Vicki Thorn dies; founded post-abortion healing ministry Project Rachel
Milwaukee Archbishop Jerome Listecki said the life and work of Project Rachel founder Vicki Thorn, who died unexpectedly April 20, stand “as a living testimony to an unwavering and unconditional defense of life at all stages, and to the mercy of God’s love.”
Thorn was 72. The Catholic Herald, Milwaukee’s archdiocesan newspaper, reported that she died of a massive heart attack. Funeral arrangements were pending.
As the founder of the post-abortion healing ministry Project Rachel, she single-handedly created a post-abortion healing ministry at a time when none existed. She maintained an office at the Milwaukee archdiocesan pastoral center for 37 years.
During that time, her ministry expanded across the U.S. and around the world. Now overseen by the U.S. Conference of Catholic Bishops, Project Rachel is a diocesan-based network of specially trained priest confessors, mental health professionals, spiritual directors and others who provide ongoing, one-on-one confidential post-abortion care.
In an April 20 statement, Archbishop Listecki said he and the pastoral center staff offered “our deepest condolences” to Thorn’s husband of 50 years, William, and the couple’s six children.
William Thorn is associate professor emeritus of journalism and media studies/Institute for Catholic Media at Jesuit-run Marquette University’s Marquette University’s Diederich College of Communication.
“Our hearts are breaking as we mourn Vicki Thorn, founder of the post-abortion healing ministry Project Rachel, & recipient of the 2021 @NotreDame Evangelium Vitae Medal. May she rest in peace,” tweeted the de Nicola Center for Ethics and Culture at the University of Notre Dame.
Thorn, who also was executive director of the National Office of Post-Abortion Reconciliation and Healing, received the Evangelium Vitae Medal at a Mass and banquet in April 2021.
Covid-19 caused the presentation to be delayed a year; she was to receive the honor in April 2020, but in March of that year, the World Health Organization declared coronavirus a worldwide pandemic.
When he announced the honor for Thorn in October 2019, O. Carter Snead, the William P. and Hazel B. White director of the de Nicola Center for Ethics and Culture, said that she had dedicated her life “to caring for women and men who have been wounded by abortion.”
He called her work “a living witness to the unconditional love and mercy that lies at the heart of the culture of life.”

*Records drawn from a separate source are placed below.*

Lemma firmware_buffers_hold_witness :
  let b := foldl Sketch.loop (boot 1000 7 (Chip.new 1 6)) turns in
  (last (Sketch.sent b) = Some (Protocol.EVENT_ERROR, [Protocol.STATUS_TOO_LONG; 0x55])
   /\ len (Sketch.sent b) = 13)
  /\ len (Request.held (Sketch.request b)) <= Protocol.FRAME_LIMIT
  /\ Forall (fun f => len f.2 <= Protocol.FRAME_LIMIT /\ len (Kiss.encode f.1 f.2) <= 2 * Protocol.FRAME_LIMIT + 4) (Sketch.sent b).
Proof.
  split; [vm_compute; split; reflexivity|]. apply (firmware_buffers_hold 7 (Bench.mk (Chip.new 1 6) 0 0 [] 0 None) turns), turns_ok.
  vm_compute. reflexivity.
Defined.
Lemma no_rise_is_lost_witness :
  let b := foldl Sketch.loop (boot 1000 7 (Chip.new 1 6)) turns in
  (dio1 (Sketch.wires b) = true -> told b = 1 \/ Sketch.dio1_rose b = true)
  /\ (Sketch.events_on b = true -> Sketch.dio1_rose b = true ->
      exists level, Sketch.sent (Sketch.loop b []) = Sketch.sent b ++ [(Protocol.EVENT_DIO1, [Sketch.level level])]
        /\ (level = false -> dio1 (Sketch.wires (Sketch.loop b [])) = true -> Sketch.dio1_rose (Sketch.loop b []) = true)).
Proof. apply no_rise_is_lost; [reflexivity|apply turns_ok; vm_compute; reflexivity]. Defined.
(** A request one byte too long: the board says so, the reference device says nothing. *)
Example an_overlong_request_tells_them_apart :
  let request := FEND :: replicate 1101 0x55 ++ [FEND] in
  let board := foldl Sketch.feed (boot 1000 7 (Chip.new 1 6)) request in
  let d := Device.mk (Chip.new 1 6) 7 false false [] in
  Sketch.sent board = [(Protocol.EVENT_ERROR, [Protocol.STATUS_TOO_LONG; 0x55])]
  /\ Device.sent (Device.pump (Kiss.new Protocol.FRAME_LIMIT) d 0 request).2 = [].
Proof. vm_compute. split; reflexivity. Qed.
(* ===== verification/Board.v ===== *)
(** The bus of a real board (src/src/infrastructure/sx126x/linux.rs) and what its driver
    thread waits on (src/src/infrastructure/sx126x/hardware.rs).

    The kernel is a parameter: what it grants when the board is opened, what the [k]-th
    reading of a line gives ([None]: it fails), whether the host has asked for attention by
    then, and what a list of transfers reads back. *)
From S2P Require Import Prelude Radio Chip Driver Bridge.

(** * SPI *)

(** The transfers of the spidev crate. *)
Inductive SpidevTransfer :=
| TxWrite (bs : bytes)
| RxRead (n : nat)
| TxRx (write : bytes) (n : nat)
| Pause (micros : Z).

Module LinuxSpi.
Definition transfer_of (op : Operation) : SpidevTransfer :=
  match op with
  | Write bs => TxWrite bs
  | Read buffer => RxRead (length buffer)
  | Transfer read write => TxRx write (length read)
  | TransferInPlace buffer => TxRx buffer (length buffer)
  | DelayNs ns => Pause (if ns / 1000 <=? U16_MAX then ns / 1000 else U16_MAX)
  end.
(** What each transfer read goes into its operation's buffer. *)
Definition filled (op : Operation) (got : bytes) : Operation :=
  match op with
  | Read _ => Read got
  | Transfer _ write => Transfer got write
  | TransferInPlace _ => TransferInPlace got
  | op => op
  end.
Definition transaction (transfer_multiple : list SpidevTransfer -> option (list bytes)) (ops : list Operation)
    : option (list Operation) :=
  got ← transfer_multiple (transfer_of <$> ops); Some (zip_with filled ops got).
End LinuxSpi.

(** * The control lines *)

Module LinuxIv.
(** The two writes to the reset line. *)
Definition reset (low high : bool) : result DriverError unit := if low && high then Ok tt else Err DrReset.
(** The loop from the [k]-th reading; [polls] more before its deadline. *)
Fixpoint busy_from (busy : nat -> option Z) (k polls : nat) : result DriverError unit :=
  match busy k with
  | None => Err DrBusy
  | Some level =>
      if level =? 0 then Ok tt
      else match polls with O => Err DrBusy | S polls => busy_from busy (S k) polls end
  end.
Definition wait_on_busy (busy : nat -> option Z) (polls : nat) : result DriverError unit := busy_from busy 0 polls.
(** Without a deadline: [None] if it still waits after [fuel] polls. The answer says at
    which poll it ended, and whether it took the host's wake. *)
Fixpoint irq_from (dio1 : nat -> option Z) (wanted : nat -> bool) (k fuel : nat) : option (nat * result DriverError bool) :=
  match fuel with
  | O => None
  | S fuel =>
      match dio1 k with
      | None => Some (k, Err DrDIO1)
      | Some level =>
          if negb (level =? 0) then Some (k, Ok false)
          else if wanted k then Some (k, Ok true)
          else irq_from dio1 wanted (S k) fuel
      end
  end.
Definition await_irq (dio1 : nat -> option Z) (wanted : nat -> bool) (fuel : nat) : option (nat * result DriverError bool) :=
  irq_from dio1 wanted 0 fuel.
Definition enable_rf_switch_rx : result DriverError unit := Ok tt.
Definition enable_rf_switch_tx : result DriverError unit := Ok tt.
Definition disable_rf_switch : result DriverError unit := Ok tt.
End LinuxIv.

Module LinuxWatch.
Definition raised (reading : option Z) : bool := match reading with Some level => negb (level =? 0) | None => false end.
(** [polls] more before the deadline; the answer says at which poll it ended. *)
Fixpoint activity_from (dio1 : nat -> option Z) (wanted : nat -> bool) (k polls : nat) : nat * Activity :=
  let irq := raised (dio1 k) in
  let host := wanted k in
  match polls with
  | O => (k, activity irq host)
  | S polls => if irq || host then (k, activity irq host) else activity_from dio1 wanted (S k) polls
  end.
Definition wait_for_activity (dio1 : nat -> option Z) (wanted : nat -> bool) (polls : nat) : nat * Activity :=
  activity_from dio1 wanted 0 polls.
Definition irq_flags : option Z := None.
End LinuxWatch.

(** * Opening *)

Module Pins.
Record t := mk { chip : str; busy : Z; dio1 : Z; reset : Z }.
End Pins.
(** What the spidev and gpio-cdev crates are asked for. *)
Record SpidevOptions := spidev_options { bits_per_word : Z; max_speed_hz : Z; spi_mode : Z }.
Inductive LineRequestFlags := LINE_INPUT | LINE_OUTPUT.
Record LineRequest := line_request { line : Z; flags : LineRequestFlags; initial : Z; consumer : str }.
Module Kernel.
Record t := mk {
  spi_open : str -> bool;
  configure : SpidevOptions -> bool;
  gpio_chip : str -> bool;
  get_line : Z -> bool;
  request : LineRequest -> bool;
  thread : bool;
}.
End Kernel.
Definition SPI_SPEED_HZ : Z := 2000000.

Inductive HardwareError := HwSpi | HwGpio | HwThread.
Module HardwareRadio.
(** What the driver thread was given -- the bus, the lines, the crate's settings -- and the
    node's end of it. *)
Record Control := control { busy : LineRequest; dio1 : LineRequest; reset : LineRequest }.
Record t := mk { spi : SpidevOptions; iv : Control; settings : Config; profile : PhyProfile.t; handle : DriverHandle.t }.
Section open.
Context (k : Kernel.t).
(** [LinuxSpi::open]. *)
Definition open_spi (path : str) : option SpidevOptions :=
  let options := spidev_options 8 SPI_SPEED_HZ 0 in
  if Kernel.spi_open k path && Kernel.configure k options then Some options else None.
Definition claim (r : LineRequest) : option LineRequest :=
  if Kernel.get_line k (line r) && Kernel.request k r then Some r else None.
(** [LinuxIv::open]. *)
Definition open_iv (pins : Pins.t) : option Control :=
  if negb (Kernel.gpio_chip k (Pins.chip pins)) then None
  else
    busy ← claim (line_request (Pins.busy pins) LINE_INPUT 0 (lit "lcq-busy"));
    dio1 ← claim (line_request (Pins.dio1 pins) LINE_INPUT 0 (lit "lcq-dio1"));
    reset ← claim (line_request (Pins.reset pins) LINE_OUTPUT 1 (lit "lcq-reset"));
    Some (control busy dio1 reset).
Definition open (spi_path : str) (pins : Pins.t) (tcxo : option TcxoCtrlVoltage) (profile : PhyProfile.t) : result HardwareError t :=
  spi ← ok_or (open_spi spi_path) HwSpi;
  iv ← ok_or (open_iv pins) HwGpio;
  if Kernel.thread k then Ok (mk spi iv (config tcxo true false) profile (DriverHandle.mk [] [] true)) else Err HwThread.
End open.
Definition transmit (r : t) (frame : bytes) : t * result RadioError unit :=
  let '(h, sent) := DriverHandle.transmit (handle r) frame in (mk (spi r) (iv r) (settings r) (profile r) h, sent).
Definition poll (r : t) : t * option RadioEvent :=
  let '(h, e) := DriverHandle.poll (handle r) in (mk (spi r) (iv r) (settings r) (profile r) h, e).
End HardwareRadio.
#[global] Instance hardware_radio : Radio HardwareRadio.t := {
  radio_transmit := HardwareRadio.transmit;
  radio_poll := HardwareRadio.poll;
}.

(** A board is up when the kernel has granted all of it, and an error names the first layer it
    refused. BUSY and DIO1 are only ever inputs, and the reset line is driven high from its
    first instant, so that opening the board does not hold the chip in reset. *)
Theorem board_opens_layer_by_layer (k : Kernel.t) (path : str) (pins : Pins.t) (tcxo : option TcxoCtrlVoltage) (profile : PhyProfile.t) :
  let lines := [line_request (Pins.busy pins) LINE_INPUT 0 (lit "lcq-busy"); line_request (Pins.dio1 pins) LINE_INPUT 0 (lit "lcq-dio1");
                line_request (Pins.reset pins) LINE_OUTPUT 1 (lit "lcq-reset")] in
  let spi := Kernel.spi_open k path && Kernel.configure k (spidev_options 8 SPI_SPEED_HZ 0) in
  let gpio := Kernel.gpio_chip k (Pins.chip pins) && forallb (fun r => Kernel.get_line k (line r) && Kernel.request k r) lines in
  match HardwareRadio.open k path pins tcxo profile with
  | Ok r => spi && gpio && Kernel.thread k = true
            /\ [HardwareRadio.busy (HardwareRadio.iv r); HardwareRadio.dio1 (HardwareRadio.iv r); HardwareRadio.reset (HardwareRadio.iv r)] = lines
  | Err HwSpi => spi = false
  | Err HwGpio => spi = true /\ gpio = false
  | Err HwThread => spi && gpio = true /\ Kernel.thread k = false
  end.
Proof.
  intros lines spi gpio. unfold HardwareRadio.open, HardwareRadio.open_spi. cbv zeta. fold spi.
  destruct spi; cbn [ok_or mbind result_bind andb]; [|done].
  unfold HardwareRadio.open_iv, gpio, HardwareRadio.claim. cbn [forallb lines].
  destruct (Kernel.gpio_chip k _); [|done].
  do 3 (match goal with |- context [if Kernel.get_line k ?l && Kernel.request k ?r then _ else _] =>
          change (Kernel.get_line k (line r)) with (Kernel.get_line k l); destruct (Kernel.get_line k l && Kernel.request k r); [|done] end).
  cbn. by destruct (Kernel.thread k).
Qed.

(** * The board's bus is the virtual bus *)

Definition clocked_out (t : SpidevTransfer) : bytes :=
  match t with TxWrite bs | TxRx bs _ => bs | RxRead _ | Pause _ => [] end.
(** A kernel that clocks out the chip's answer, one transfer after another. *)
Fixpoint clocked_in (ts : list SpidevTransfer) (reply : bytes) : list bytes :=
  match ts with
  | [] => []
  | RxRead n :: ts | TxRx _ n :: ts => VirtualSpi.next_bytes n reply :: clocked_in ts (drop n reply)
  | _ :: ts => [] :: clocked_in ts reply
  end.

(** One transaction puts the same command on the wire as on the virtual bus, and when the
    kernel clocks in what the chip answers, the driver's buffers hold what the virtual bus
    would have filled in. *)
Theorem board_clocks_the_virtual_bus (ops : list Operation) (reply : bytes) :
  concat (clocked_out <$> (LinuxSpi.transfer_of <$> ops)) = concat (VirtualSpi.command_of <$> ops)
  /\ LinuxSpi.transaction (fun ts => Some (clocked_in ts reply)) ops = Some (VirtualSpi.fill ops reply).
Proof.
  split.
  - rewrite <- list_fmap_compose. f_equal. apply list_fmap_ext. intros _ [bs|b|r w|b|ns] _; done.
  - unfold LinuxSpi.transaction. cbn [mbind option_bind]. f_equal. revert reply.
    induction ops as [|o ops IH]; intros reply; [done|]. destruct o as [bs|b|r w|b|ns]; cbn; by rewrite IH.
Qed.

(** * What the waits answer *)

Lemma busy_from_spec busy k polls :
  LinuxIv.busy_from busy k polls = Ok tt
  <-> exists j, (k <= j <= k + polls)%nat /\ busy j = Some 0 /\ forall i, (k <= i < j)%nat -> exists level, busy i = Some level /\ level <> 0.
Proof.
  revert k; induction polls as [|polls IH]; intros k; cbn [LinuxIv.busy_from]; destruct (busy k) as [level|] eqn:Hk.
  2,4: split; [done|]; intros (j & Hj & H0 & Hbefore); destruct (decide (j = k)) as [->|]; [congruence|];
    destruct (Hbefore k) as (? & ? & _); [lia|congruence].
  - destruct (Z.eqb_spec level 0) as [->|Hne]; split; try done.
    + intros _. exists k. split_and!; [lia|lia|done|intros i Hi; lia].
    + intros (j & Hj & H0 & _). assert (j = k) as -> by lia. congruence.
  - destruct (Z.eqb_spec level 0) as [->|Hne].
    + split; [intros _; exists k; split_and!; [lia|lia|done|intros i Hi; lia]|done].
    + rewrite IH. split; intros (j & Hj & H0 & Hb); exists j.
      * split_and!; [lia|lia|done|]. intros i Hi. destruct (decide (i = k)) as [->|]; [by exists level|]. apply Hb. lia.
      * destruct (decide (j = k)) as [->|]; [congruence|]. split_and!; [lia|lia|done|]. intros i Hi. apply Hb. lia.
Qed.
Lemma activity_from_spec dio1 wanted k polls :
  let '(j, a) := LinuxWatch.activity_from dio1 wanted k polls in
  (k <= j <= k + polls)%nat /\ act_irq a = LinuxWatch.raised (dio1 j) /\ act_host a = wanted j
  /\ (forall i, (k <= i < j)%nat -> LinuxWatch.raised (dio1 i) = false /\ wanted i = false)
  /\ (j = (k + polls)%nat \/ act_irq a || act_host a = true).
Proof.
  revert k; induction polls as [|polls IH]; intros k; cbn [LinuxWatch.activity_from].
  { split_and!; try done; try lia. }
  destruct (LinuxWatch.raised (dio1 k) || wanted k) eqn:Hany.
  - split_and!; try done; try lia. by right.
  - specialize (IH (S k)). destruct (LinuxWatch.activity_from dio1 wanted (S k) polls) as [j a].
    destruct IH as (H1 & H2 & H3 & H4 & H5). apply orb_false_iff in Hany as [Hi Hw]. split_and!; try done; try lia.
    + intros i Hr. destruct (decide (i = k)) as [->|]; [done|]. apply H4. lia.
    + destruct H5 as [->|]; [left; lia|by right].
Qed.
Lemma irq_from_spec dio1 wanted k fuel j : (k <= j < k + fuel)%nat ->
  (forall i, (k <= i < j)%nat -> dio1 i = Some 0 /\ wanted i = false) ->
  LinuxWatch.raised (dio1 j) = true \/ dio1 j = None \/ wanted j = true ->
  LinuxIv.irq_from dio1 wanted k fuel
  = Some (j, match dio1 j with None => Err DrDIO1 | Some level => Ok (level =? 0) end).
Proof.
  revert k; induction fuel as [|fuel IH]; intros k Hj Hbefore Hat; [lia|]. cbn [LinuxIv.irq_from].
  destruct (decide (j = k)) as [->|Hne].
  - destruct (dio1 k) as [level|] eqn:Hk; [|done]. destruct (Z.eqb_spec level 0) as [->|]; [|done]. cbn [negb].
    destruct Hat as [Hr|[Hn|Hw]]; [done|done|by rewrite Hw].
  - destruct (Hbefore k) as [Hd Hw]; [lia|]. rewrite Hd, Hw. cbn [Z.eqb negb]. apply IH; [lia| |done]. intros i Hi. apply Hbefore. lia.
Qed.

(** The waits of the board answer what the lines say. BUSY is low, or was not at any poll
    to the deadline, or could not be read. The driver thread is woken at the first poll at
    which DIO1 is high or the host wants it, never later, and told which; a line that
    cannot be read is not an interrupt. The wait for a transmission ends at the first
    poll with a high line, an unreadable one or a wake, which it takes. *)
Theorem board_waits_on_the_lines (busy dio1 : nat -> option Z) (wanted : nat -> bool) (polls j : nat) :
  (LinuxIv.wait_on_busy busy polls = Ok tt
   <-> exists i, (i <= polls)%nat /\ busy i = Some 0 /\ forall k, (k < i)%nat -> exists level, busy k = Some level /\ level <> 0)
  /\ (let '(i, a) := LinuxWatch.wait_for_activity dio1 wanted polls in
      (i <= polls)%nat /\ act_irq a = LinuxWatch.raised (dio1 i) /\ act_host a = wanted i
      /\ (forall k, (k < i)%nat -> LinuxWatch.raised (dio1 k) = false /\ wanted k = false)
      /\ (i = polls \/ act_irq a || act_host a = true))
  /\ ((forall i, (i < j)%nat -> dio1 i = Some 0 /\ wanted i = false) ->
      LinuxWatch.raised (dio1 j) = true \/ dio1 j = None \/ wanted j = true ->
      LinuxIv.await_irq dio1 wanted (S j) = Some (j, match dio1 j with None => Err DrDIO1 | Some level => Ok (level =? 0) end)).
Proof.
  split_and!.
  - unfold LinuxIv.wait_on_busy. rewrite busy_from_spec. split; intros (i & Hi & H0 & Hb); exists i; (split_and!; [lia..|done|]);
      intros k Hk; apply Hb; lia.
  - unfold LinuxWatch.wait_for_activity. pose proof (activity_from_spec dio1 wanted 0 polls) as Hs.
    destruct (LinuxWatch.activity_from dio1 wanted 0 polls) as [i a]. destruct Hs as (H1 & H2 & H3 & H4 & H5).
    split_and!; [lia|done|done| |done]. intros k Hk. apply H4. lia.
  - intros Hb Hat. apply irq_from_spec; [lia| |done]. intros i Hi. apply Hb. lia.
Qed.

(** A delay is rounded down to whole microseconds, where the bridge's protocol rounds up:
    the board waits for less than the driver asked. *)
Example a_delay_is_cut_short :
  LinuxSpi.transfer_of (DelayNs 1999) = Pause 1 /\ LinuxSpi.transfer_of (DelayNs 999) = Pause 0
  /\ Protocol.encode_operation (DelayNs 1999) = Protocol.push Protocol.OP_DELAY 2 [].
Proof. split_and!; reflexivity. Qed.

The annual honor is always announced on Respect Life Sunday, the first Sunday of October, and usually presented the following spring. The award consists of a specially commissioned medal and $10,000 prize.
Thorn, a certified trauma counselor and spiritual director, started Project Rachel in 1984 while working in the Respect Life Office of the Archdiocese of Milwaukee. The first training workshop for a small group of attendees was held Sept. 19, 1984.
She was the author of “Progetto Rachele, il volto della compassione” (“Project Rachel, The Face of Compassion”), published in 2009 by Libreria Editrice Vaticana. She wrote numerous article and spoke internationally about Project Rachel and the effects of the aftermath of abortion on women, men and family members and about the post-abortion healing process.
With her husband, she was inducted in 2008 into the Equestrian Order of the Holy Sepulchre of Jerusalem. In 2009, she received the People of Life Award from the USCCB for her pro-life service to the Catholic Church, and in 2017, Pope Francis reappointed her as a corresponding member of the Pontifical Academy for Life. She was first named to the academy in 2011.
In a statement on her Notre Dame honor, Richard Doerflinger, retired associate director of the USCCB Secretariat of Pro-Life Activities, said at the time that Thorn “not only championed the cause of post-abortion reconciliation and healing” but saw it become “an essential aspect of the Catholic Church’s pro-life ministry in the United States and around the world.”
He called Thorn “a leader in showing how the church’s vision of human sexuality is supported by the findings of medical science, helping young people to turn away from behaviors that lead to the tragedy of abortion,” added Doerflinger, who received the inaugural Evangelium Vitae Medal in 2011.
Thorn had a degree in psychology from the University of Minnesota. She was a bereavement facilitator trained by the American Academy of Bereavement and a perinatal loss facilitator certified by Resolve Through Sharing.
She earned her certification in trauma counseling at the University of Wisconsin-Milwaukee and was a longtime member of the Association of Prenatal and Perinatal Psychology and Health.
Additionally, she wrote and spoke about the sociological changes in society since 1960 and “the spiritual and psychological wounds” carried by Gen X and Gen Y as a result of those changes. She also wrote about the role of stress in making abortion decisions and ways to help women in crisis pregnancies.
Lately, she had been giving presentations to high school groups, college students and adult groups on her recent research on the topic of the “Biology of the Theology of the Body.”
Thorn was a member of St. Catherine Parish in Milwaukee. Besides her husband and children, she is survived by 19 grandchildren.